Los miembros del grupo de laboratorio de Marsh parecían un equipo del Universo Marvel. Estaba Guan, que acababa de obtener su máster, con una bata blanca de laboratorio, cuello alto gris y lentes de seguridad de plástico que de algún modo conseguían parecer a la moda; Joakim Engström, un bullicioso científico sueco especializado en polímeros con un poblado bigote y un gorro de lana; y Catarino, el fugitivo de Big Plastics, escondido bajo su gorra de béisbol.
Uno de los mayores retos del laboratorio era que su bioplástico era difícil de fundir. Eso es un gran problema cuando se fabrican bolsas de plástico a gran escala. Para fabricar láminas de plástico, se suelen fundir bolitas de plástico, conocidas como nurdles, y soplar la masa resultante en una bolsa enorme «de unos dos pisos de altura», como me explicó Catarino. Los plásticos derivados del petróleo se funden fácilmente; las algas, en cambio, odian el calor. «Se queman», añade. Así que agregaron otros compuestos orgánicos para que las cadenas de polisacáridos se fundieran más. Cerca de una pared del laboratorio de Sway, unas brillantes estanterías metálicas sostenían hileras de recipientes numerados y platos llenos de nurdles, los resultados de sus experimentos. Cuando los visité, tenían 144 y por fin estaban consiguiendo que se fundieran bastante bien. Me encantaría contarles cómo está resolviendo este rompecabezas el equipo de Sway, pero no quisieron explicarme todos sus secretos químicos.
Si el bioplástico de Sway va a sustituir las bolsas de polietileno, también tiene que ser elástico, y aquí el equipo seguía teniendo problemas. Guan me llevó a un rincón del laboratorio, donde colocó un trozo de película del tamaño de una tirita entre dos pinzas robóticas.

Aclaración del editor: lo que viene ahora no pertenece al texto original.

Lemma with_member_status st fields :
  with_member "status" (t_string (status_name st)) fields
  = Some {| read_paymentIntentId := read_paymentIntentId fields;
            read_sessionId := read_sessionId fields;
            read_status := Some st;
            read_createdAt := read_createdAt fields;
            read_updatedAt := read_updatedAt fields |}.
Proof. destruct st; reflexivity. Qed.

Lemma with_member_createdAt n fields :
  with_member "createdAt" (t_integer n) fields
  = Some {| read_paymentIntentId := read_paymentIntentId fields;
            read_sessionId := read_sessionId fields;
            read_status := read_status fields;
            read_createdAt := Some n;
            read_updatedAt := read_updatedAt fields |}.
Proof. reflexivity. Qed.

Lemma with_member_updatedAt n fields :
  with_member "updatedAt" (t_integer n) fields
  = Some {| read_paymentIntentId := read_paymentIntentId fields;
            read_sessionId := read_sessionId fields;
            read_status := read_status fields;
            read_createdAt := read_createdAt fields;
            read_updatedAt := Some n |}.
Proof. reflexivity. Qed.

Lemma read_first_member ledger jobId name value fields rest :
  with_member name value no_fields = Some fields →
  read_from (at_first_member ledger jobId) (member_tokens name value ++ rest)
  = read_from (after_member ledger jobId fields) rest.
Proof.
  intros Hmember. cbn [member_tokens app read_from read_step].
  rewrite Hmember. reflexivity.
Qed.

Lemma read_next_member ledger jobId name value fields fields' rest :
  with_member name value fields = Some fields' →
  read_from (after_member ledger jobId fields)
    (t_comma :: member_tokens name value ++ rest)
  = read_from (after_member ledger jobId fields') rest.
Proof.
  intros Hmember. cbn [member_tokens app read_from read_step].
  rewrite Hmember. reflexivity.
Qed.
(** * Olive frame hash cache: a shallow embedding of
    [app/render/framehashcache.cpp] and the properties of its hash index,
    its edit events, its grid expansion, its cache path and its saving of
    frames; and of the footage combo box of
    [app/widget/footagecombobox/footagecombobox.cpp]. *)

From Stdlib Require Import List Bool ZArith QArith Qcanon Qround Lia Lqa.
From Stdlib Require Import Strings.String Strings.Ascii Strings.Byte.
From Stdlib Require Import Sorting.Sorted Sorting.Permutation.
Import ListNotations.

Set Implicit Arguments.

(** ** Timestamps

    [rational] is the exact rational clock of the editor.  Its values are
    kept in lowest terms, so that [operator==] is structural equality; this
    is the canonical rational type [Qc]. *)

Definition rational := Qc.

(** [rational(n)] and [rational(n, d)]; [rational()] is zero. *)
Definition rat_of_Z (n : Z) : rational := Q2Qc (inject_Z n).
Definition rat (n : Z) (d : positive) : rational := Q2Qc (n # d).

Definition rat_lt (x y : rational) : bool :=
  match (x ?= y)%Qc with Lt => true | _ => false end.

Definition rat_gt (x y : rational) : bool := rat_lt y x.

Definition rat_ge (x y : rational) : bool := negb (rat_lt x y).

Definition rat_le (x y : rational) : bool := negb (rat_lt y x).

Definition rat_eq (x y : rational) : bool :=
  match (x ?= y)%Qc with Eq => true | _ => false end.

(** ** Content hashes and the hash index

    A content hash is a [QByteArray].  The index [time_hash_map_] is a
    [QMap<rational, QByteArray>]: an ordered map, iterated by ascending key
    and holding each key at most once.  It is represented by the list of its
    entries in iteration order. *)

Definition QByteArray := list byte.

Fixpoint QByteArray_eqb (a b : QByteArray) : bool :=
  match a, b with
  | [], [] => true
  | x :: a', y :: b' => Byte.eqb x y && QByteArray_eqb a' b'
  | _, _ => false
  end.

Definition QMap := list (rational * QByteArray).

Definition QMap_keys (m : QMap) : list rational := map fst m.

(** The representation invariant of a [QMap]: keys strictly ascending. *)
Definition QMap_ok (m : QMap) : Prop := StronglySorted Qclt (QMap_keys m).

Fixpoint QMap_find (m : QMap) (k : rational) : option QByteArray :=
  match m with
  | [] => None
  | (k', v) :: m' => if rat_eq k' k then Some v else QMap_find m' k
  end.
Lemma refresh_sheet (e : env F) (w : world F) :
  sheet (fst (refresh e w)) = sheet w /\
  last_sync (fst (refresh e w)) = last_sync w.
Proof.
  destruct (fltb (elapsed e w) (of_Z 30)) eqn:E.
  - rewrite (refresh_rejected e w E). split; reflexivity.
  - rewrite (refresh_accepted e w E). split; reflexivity.
Qed.

Lemma submit_cases (e : env F) (f : form F) (w : world F) :
  (written (Submit e f) = [] /\ fst (submit e f w) = w) \/
  (written (Submit e f) = [new_row f] /\
   submit e f w =
   (mk_world (pd_concat (sheet w) [new_row f]) None (hms e)
             (last_sync_time w) (last_sync_display w),
    Ok (Success (f_item f)))).
Proof.
  unfold written.
  destruct (incomplete f) eqn:Hi.
  { left. rewrite (submit_incomplete e f w Hi). split; reflexivity. }
  destruct (read_ok e) eqn:Hr.
  2:{ left. rewrite (submit_read_fails e f w Hi Hr). split; reflexivity. }
  destruct (update_ok e) eqn:Hu.
  2:{ left. rewrite (submit_write_fails e f w Hi Hr Hu). split; reflexivity. }
  right. split; [reflexivity|]. apply submit_written; assumption.
Qed.

(** X16: the refresh button never writes to the sheet and never touches the
    time shown as last update; the form never touches the clock of the
    refresh cooldown, so recording an expense does not restart the wait; and
    a cached or fresh read of the data changes nothing but the cache. *)
Theorem X16_handlers_leave_the_rest_alone :
  (forall (e : env F) (w : world F),
      sheet (fst (refresh e w)) = sheet w /\
      last_sync (fst (refresh e w)) = last_sync w) /\
  (forall (e : env F) (f : form F) (w : world F),
      last_sync_time (fst (submit e f w)) = last_sync_time w /\
      last_sync_display (fst (submit e f w)) = last_sync_display w) /\
  (forall (e : env F) (w : world F),
      sheet (fst (get_data e w)) = sheet w /\
      last_sync (fst (get_data e w)) = last_sync w /\
      last_sync_time (fst (get_data e w)) = last_sync_time w /\
      last_sync_display (fst (get_data e w)) = last_sync_display w).
Proof.
  split; [exact refresh_sheet|]. split.
  - intros e f w. destruct (submit_cases e f w) as [[_ H]|[_ H]]; rewrite H;
      split; reflexivity.
  - intros e w. unfold get_data, conn_read.
    destruct (cache w) as [[t v]|];
      [destruct (fltb (fsub (now e) t) (of_Z 30)); [repeat split; reflexivity|]|];
      destruct (read_ok e); try (repeat split; reflexivity);
      destruct (clean (sheet w)); repeat split; reflexivity.
Qed.

Lemma new_row_six_columns (f : form F) : six_columns (new_row f) = true.
Proof. reflexivity. Qed.

Lemma step_appends (w : world F) (ev : event) :
  forallb six_columns (sheet w) = true ->
  sheet (step w ev) = (sheet w ++ written ev)%list /\
  forallb six_columns (sheet (step w ev)) = true.
Proof.
  intros H6. destruct ev as [e|e f].
  - cbn [step written]. rewrite (proj1 (refresh_sheet e w)), app_nil_r.
    split; [reflexivity | exact H6].
  - cbn [step]. destruct (submit_cases e f w) as [[Hw H]|[Hw H]]; rewrite Hw, H.
    + rewrite app_nil_r. split; [reflexivity | exact H6].
    + cbn [fst sheet]. rewrite pd_concat_new_row.
      rewrite (map_fill_blanks_six_columns _ H6). split; [reflexivity|].
      rewrite forallb_app, H6. reflexivity.
Qed.

(** X13: over any session of presses and submissions, on a sheet whose rows
    have the six columns, the sheet only grows: the rows that were there stay
    first, unchanged and in their order, followed by one row for each form
    that was complete and met a readable, writable sheet, in the order of
    submission; nothing else is ever written or removed. *)
Theorem X13_sessions_only_append (evs : list event) (w : world F) :
  forallb six_columns (sheet w) = true ->
  sheet (run evs w) = (sheet w ++ List.concat (map written evs))%list /\
  forallb six_columns (sheet (run evs w)) = true.
Proof.
  revert w. induction evs as [|ev evs IH]; intros w H6.
  - cbn. rewrite app_nil_r. split; [reflexivity | exact H6].
  - destruct (step_appends w ev H6) as [Hs H6'].
    destruct (IH (step w ev) H6') as [IHs IH6].
    change (run (ev :: evs) w) with (run evs (step w ev)).
    split; [|exact IH6].
    rewrite IHs, Hs. cbn [map List.concat]. rewrite <- app_assoc. reflexivity.
Qed.

Lemma clean_after_append (s df : list (row F)) (f : form F) :
  isnan (f_amount f) = false ->
  clean s = Ok df ->
  clean (s ++ [new_row f])%list = Ok (df ++ [strip_payer (new_row f)])%list.
Proof.
  intros Hnan. rewrite !clean_closed_form.
  destruct (forallb has_payer_amount s) eqn:Hs; [|discriminate].
  intros [= <-]. rewrite forallb_app, Hs. cbn [forallb andb].
  change (has_payer_amount (new_row f)) with true. cbn [andb].
  rewrite List.filter_app, map_app. do 2 f_equal.
  cbn [List.filter]. unfold notna_payer_amount at 1. cbn [new_row Payer Amount].
  cbn [isna_txt isna_num negb andb]. rewrite Hnan. reflexivity.
Qed.

(** X14: after a form is recorded, the new item shows up at once: whatever
    the time, the next read of the data fetches the sheet and returns the
    rows it returned before followed by the new row, and the list tab shows
    the new row first. *)
Theorem X14_new_item_shows_up_at_once
    (e : env F) (f : form F) (w : world F) (df : list (row F)) :
  incomplete f = false -> read_ok e = true -> update_ok e = true ->
  forallb six_columns (sheet w) = true ->
  isnan (f_amount f) = false ->
  clean (sheet w) = Ok df ->
  forall e' : env F, read_ok e' = true ->
    snd (get_data e' (fst (submit e f w)))
      = Ok (df ++ [strip_payer (new_row f)])%list /\
    tab2 (df ++ [strip_payer (new_row f)])%list
      = Table (strip_payer (new_row f) :: rev df).
Proof.
  intros Hi Hr Hu H6 Hnan Hc e' Hr'. split.
  - rewrite (submit_written e f w Hi Hr Hu). cbn [fst].
    unfold get_data, conn_read. cbn [cache sheet]. rewrite Hr'.
    rewrite pd_concat_new_row, (map_fill_blanks_six_columns _ H6).
    rewrite (clean_after_append _ _ f Hnan Hc). reflexivity.
  - unfold tab2. destruct (df ++ [strip_payer (new_row f)])%list eqn:E.
    + destruct df; discriminate.
    + rewrite <- E. rewrite rev_app_distr. reflexivity.
Qed.



End Sessions.

Lemma X13_sessions_witness :
  forallb six_columns (sheet morning) = true /\
  sheet (run sample_session morning)
    = (sheet morning ++ List.concat (map written sample_session))%list /\
  forallb six_columns (sheet (run sample_session morning)) = true.
Proof.
  split; [reflexivity|].
  apply (X13_sessions_only_append sample_session morning). reflexivity.
Defined.

Lemma X14_new_item_witness :
  incomplete ramen_form = false /\
  read_ok (at_time 1000040%float true true) = true /\
  update_ok (at_time 1000040%float true true) = true /\
  forallb six_columns (sheet morning) = true /\
  isnan (f_amount ramen_form) = false /\
  clean (sheet morning) = Ok [lunch] /\
  forall e' : env float, read_ok e' = true ->
    snd (get_data e' (fst (submit (at_time 1000040%float true true)
                                  ramen_form morning)))
      = Ok ([lunch] ++ [strip_payer (new_row ramen_form)])%list /\
    tab2 ([lunch] ++ [strip_payer (new_row ramen_form)])%list
      = Table (strip_payer (new_row ramen_form) :: rev [lunch]).
Proof.
  repeat (split; [reflexivity|]).
  apply (X14_new_item_shows_up_at_once (at_time 1000040%float true true)
           ramen_form morning [lunch]); reflexivity.
Defined.


(** ** TAB 3 as a whole *)

Section ExactRender.
Variable parse : string -> option Qc.




End ExactRender.


(** On doubles the summary tab can fail: two amounts of 2^1023 overflow
    [paid], and [int] of an infinity raises. *)
Example summary_overflows_on_doubles :
  clean overflowing_ledger = Ok overflowing_ledger /\
  tab3 USERS EXCHANGE_RATE overflowing_ledger = Raise OverflowError.
Proof. split; vm_compute; reflexivity. Qed.

(** With a single participant the second name of the message is missing. *)
Example one_participant_index_error :
  tab3 ["Christen"] EXCHANGE_RATE [lunch] = Raise IndexError.
Proof. vm_compute. reflexivity. Qed.

(** ** Rows the form writes *)

Section FormRows.
Context {F : Type} {PF : PyFloat F}.

Lemma form_row_recognised (users : list string) (f : form F) :
  forallb plain_name users = true ->
  selected users f = true ->
  unparseable (new_row f) = false /\
  names_known users (new_row f) = true /\
  strip_payer (new_row f) = new_row f.
Proof.
  intros Hplain Hsel. unfold selected in Hsel.
  apply andb_prop in Hsel as [Hsel Hinv]. apply andb_prop in Hsel as [Hpay Hne].
  apply negb_true_iff, bool_decide_eq_false in Hne.
  assert (Hp : forall n, n ∈ users -> plain_name n = true).
  { intros n Hn. apply (proj1 (forallb_forall _ _) Hplain).
    apply list_elem_of_In. exact Hn. }
  assert (Hjoin : inv_list (Txt (PyStr.join ", " (f_involved f))) = f_involved f).
  { apply inv_list_join; [exact Hne|]. apply forallb_forall. intros n Hn.
    apply Hp. pose proof (proj1 (forallb_forall _ _) Hinv n Hn) as H.
    apply bool_decide_eq_true in H. exact H. }
  split; [reflexivity|]. split.
  - unfold names_known. cbn [new_row Payer Involved py_str].
    rewrite Hpay, Hjoin. exact Hinv.
  - unfold strip_payer. cbn [new_row Payer Date Item Amount Currency Involved py_str].
    apply bool_decide_eq_true in Hpay. pose proof (Hp _ Hpay) as H.
    apply andb_prop in H as [_ H]. apply bool_decide_eq_true in H.
    rewrite H. reflexivity.
Qed.

(** X2: a row the form writes is one the loop reads in full: when the names
    of the participants have no comma and no blanks around them, and the
    payer and a non-empty selection come from the list, the row is not
    skipped, its payer and every Involved name are recognised, and the
    cleaning of [get_data] leaves it as it is. *)
Theorem X2_form_rows_are_recognised (users : list string) (f : form F) :
  forallb plain_name users = true ->
  selected users f = true ->
  unparseable (new_row f) = false /\
  names_known users (new_row f) = true /\
  strip_payer (new_row f) = new_row f.
Proof. exact (form_row_recognised users f). Qed.

End FormRows.

Lemma X2_form_rows_witness :
  forallb plain_name USERS = true /\
  selected USERS ramen_form = true /\
  unparseable (new_row ramen_form) = false /\
  names_known USERS (new_row ramen_form) = true /\
  strip_payer (new_row ramen_form) = new_row ramen_form.
Proof.
  split; [reflexivity|]. split; [reflexivity|].
  apply (X2_form_rows_are_recognised USERS ramen_form); reflexivity.
Defined.

Section FormLedger.
Variable parse : string -> option Qc.
Local Open Scope Qc_scope.

(** X18: a ledger filled in through the form alone always balances: in exact
    arithmetic, for two distinct participants with plain names and any
    sequence of forms whose payer and non-empty selection come from the two,
    the cleaning keeps every row and the two balances sum to zero. *)
Theorem X18_form_filled_ledger_balances
    (A B : string) (rate : Qc) (forms : list (form Qc)) :
  A <> B ->
  forallb plain_name [A; B] = true ->
  forallb (@selected Qc [A; B]) forms = true ->
  @clean Qc (Exact.instance parse) (map new_row forms) = Ok (map new_row forms) /\
  @balance_sum Qc (Exact.instance parse)
     (@settle Qc (Exact.instance parse) [A; B] rate (map new_row forms)) A B
  = Ok 0.
Proof.
  intros Hne Hplain Hsel.
  assert (Hrows : forall f, In f forms ->
            @unparseable Qc (Exact.instance parse) (new_row f) = false /\
            names_known [A; B] (new_row f) = true /\
            @strip_payer Qc (new_row f) = new_row f).
  { intros f Hf. apply (@form_row_recognised Qc (Exact.instance parse));
      [exact Hplain|]. exact (proj1 (forallb_forall _ _) Hsel f Hf). }
  split.
  - apply clean_of_cleaned. apply forallb_forall. intros r Hr.
    apply in_map_iff in Hr as (f & <- & Hf).
    destruct (Hrows f Hf) as (_ & _ & Hs).
    unfold cleaned. cbn [new_row Payer Amount isna_num].
    unfold strip_payer in Hs. cbn [new_row Payer py_str] in Hs.
    injection Hs as Hs. rewrite (bool_decide_eq_true_2 _ Hs). reflexivity.
  - destruct (known_rows_keep_balance parse A B Hne rate (map new_row forms)
                (@init_acc Qc (Exact.instance parse) [A; B]))
      as (pA & fA & pB & fB & [HA HB] & Hsum & _).
    { apply forallb_forall. intros r Hr.
      apply in_map_iff in Hr as (f & <- & Hf).
      destruct (Hrows f Hf) as (_ & Hk & _). rewrite Hk. apply orb_true_r. }
    { exists (Qc_of_Z 0), (Qc_of_Z 0), (Qc_of_Z 0), (Qc_of_Z 0).
      split; [apply (@tallies_init Qc (Exact.instance parse)); exact Hne|].
      split; [reflexivity|]. simpl. apply Qc_is_canon. reflexivity. }
    rewrite settle_run. unfold balance_sum, balance. rewrite HA, HB. simpl in *.
    f_equal. replace pA with (fA + fB - pB) by (rewrite <- Hsum; ring). ring.
Qed.
Lemma errors_fields (m : gmap string jsv) (hs : list string) :
  map field (errors (validateRequiredFields m hs))
  = filter (fun f => truthy (get m f) = false) REQUIRED_KEYS.
Proof.
  unfold validateRequiredFields, errors, REQUIRED_KEYS, REQUIRED_FIELDS.
  cbn [map fst]. rewrite !filter_cons, !filter_nil. cbn [fst].
  rewrite !unmapped_falsy.
  destruct (truthy (get m "a_party_id")), (truthy (get m "src_ip")),
    (truthy (get m "dst_ip")), (truthy (get m "dst_port")),
    (truthy (get m "start_time")); reflexivity.
Qed.

Lemma isValid_errors (m : gmap string jsv) (hs : list string) :
  isValid (validateRequiredFields m hs) = true
  <-> errors (validateRequiredFields m hs) = [].
Proof.
  unfold validateRequiredFields; simpl.
  destruct (map required_error _); simpl; split; congruence.
Qed.

(** C1 (as amended).  The report of [validateRequiredFields] is invalid
    exactly when one of the five fields of the validator's own table
    [REQUIRED_FIELDS] (subscriber id, source ip, destination ip, destination
    port, start time) has no usable header, that is when the mapping's value
    for it is missing, null or the empty string; the errors name these
    fields, one error each, in table order. *)
Theorem validateRequiredFields_invalid_iff (mapping : gmap string jsv)
    (fileHeaders : list string) :
  let report := validateRequiredFields mapping fileHeaders in
  let table := ["a_party_id"; "src_ip"; "dst_ip"; "dst_port"; "start_time"] in
  REQUIRED_KEYS = table
  /\ (isValid report = false
      <-> exists f, In f table /\ truthy (get mapping f) = false)
  /\ map field (errors report)
     = filter (fun f => truthy (get mapping f) = false) table
  /\ length (errors report)
     = length (filter (fun f => truthy (get mapping f) = false) table)
  /\ Forall (fun e => severity e = "error"
                      /\ In (field e, message e) REQUIRED_FIELDS) (errors report).
Proof.
  intros report table.
  assert (Hf := errors_fields mapping fileHeaders).
  fold report in Hf. change REQUIRED_KEYS with table in Hf.
  split; [reflexivity|]. split; [|split; [exact Hf|split]].
  - rewrite <- not_true_iff_false. unfold report. rewrite isValid_errors.
    fold report. split.
    + intros Hne.
      destruct (filter (fun f => truthy (get mapping f) = false) table)
        as [|f l] eqn:E.
      * destruct (errors report); [congruence | discriminate Hf].
      * assert (Hin : f ∈ filter (fun f => truthy (get mapping f) = false) table)
          by (rewrite E; left).
        apply list_elem_of_filter in Hin. destruct Hin as [Hu Hin].
        exists f. split; [now apply list_elem_of_In | exact Hu].
    + intros [f [Hin Hu]] Hnil. rewrite Hnil in Hf. simpl in Hf.
      assert (f ∈ filter (fun f => truthy (get mapping f) = false) table)
        by (apply list_elem_of_filter; split; [exact Hu | now apply list_elem_of_In]).
      rewrite <- Hf in H. inversion H.
  - rewrite <- Hf. now rewrite length_map.
  - unfold report, validateRequiredFields; simpl.
    apply Forall_forall. intros e He.
    apply list_elem_of_fmap in He. destruct He as [entry [-> Hin]].
    apply list_elem_of_filter in Hin. destruct Hin as [_ Hin].
    split; [reflexivity|]. destruct entry as [f msg].
    change (In (f, msg) REQUIRED_FIELDS). now rewrite <- list_elem_of_In.
Qed.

Los brazos tiraron de ambos extremos y midieron cuántos newtons de fuerza podían aplicarse antes de que el material se rompiera. Los trozos se rompieron al cabo de unos segundos.
«Eso estuvo bastante mal», aseveró Guan tímidamente.
«Prueba una buena, Amanda», rió Marsh.
Aun así, el equipo no está demasiado preocupado. Como dice Marsh, para que despegue la revolución del plástico, tendrán que cambiar las expectativas de la gente sobre su comportamiento. No todas las bolsas de plástico deben ser perfectamente elásticas, resistentes y duraderas. Para empezar, esas especificaciones eran descabelladas.
Me mantuve en contacto con Marsh durante los meses siguientes, y el otoño pasado me mostró un video del bioplástico de Sway en producción en una planta de fabricación. Marsh declaró que los primeros lotes se chamuscaban y producían una especie de «sustancia viscosa negra», hasta que ajustaron las condiciones de procesado. Además, las películas eran cada vez más blandas. Cuando me envió algunas muestras en abril de 2024, eran sedosas al tacto y podía estirarlas un poco. Incluso mi hijo adolescente quedó impresionado; antes de que pudiera decirle cualquier cosa, arrancó un trocito y lo masticó: «Sabe a algas», comentó.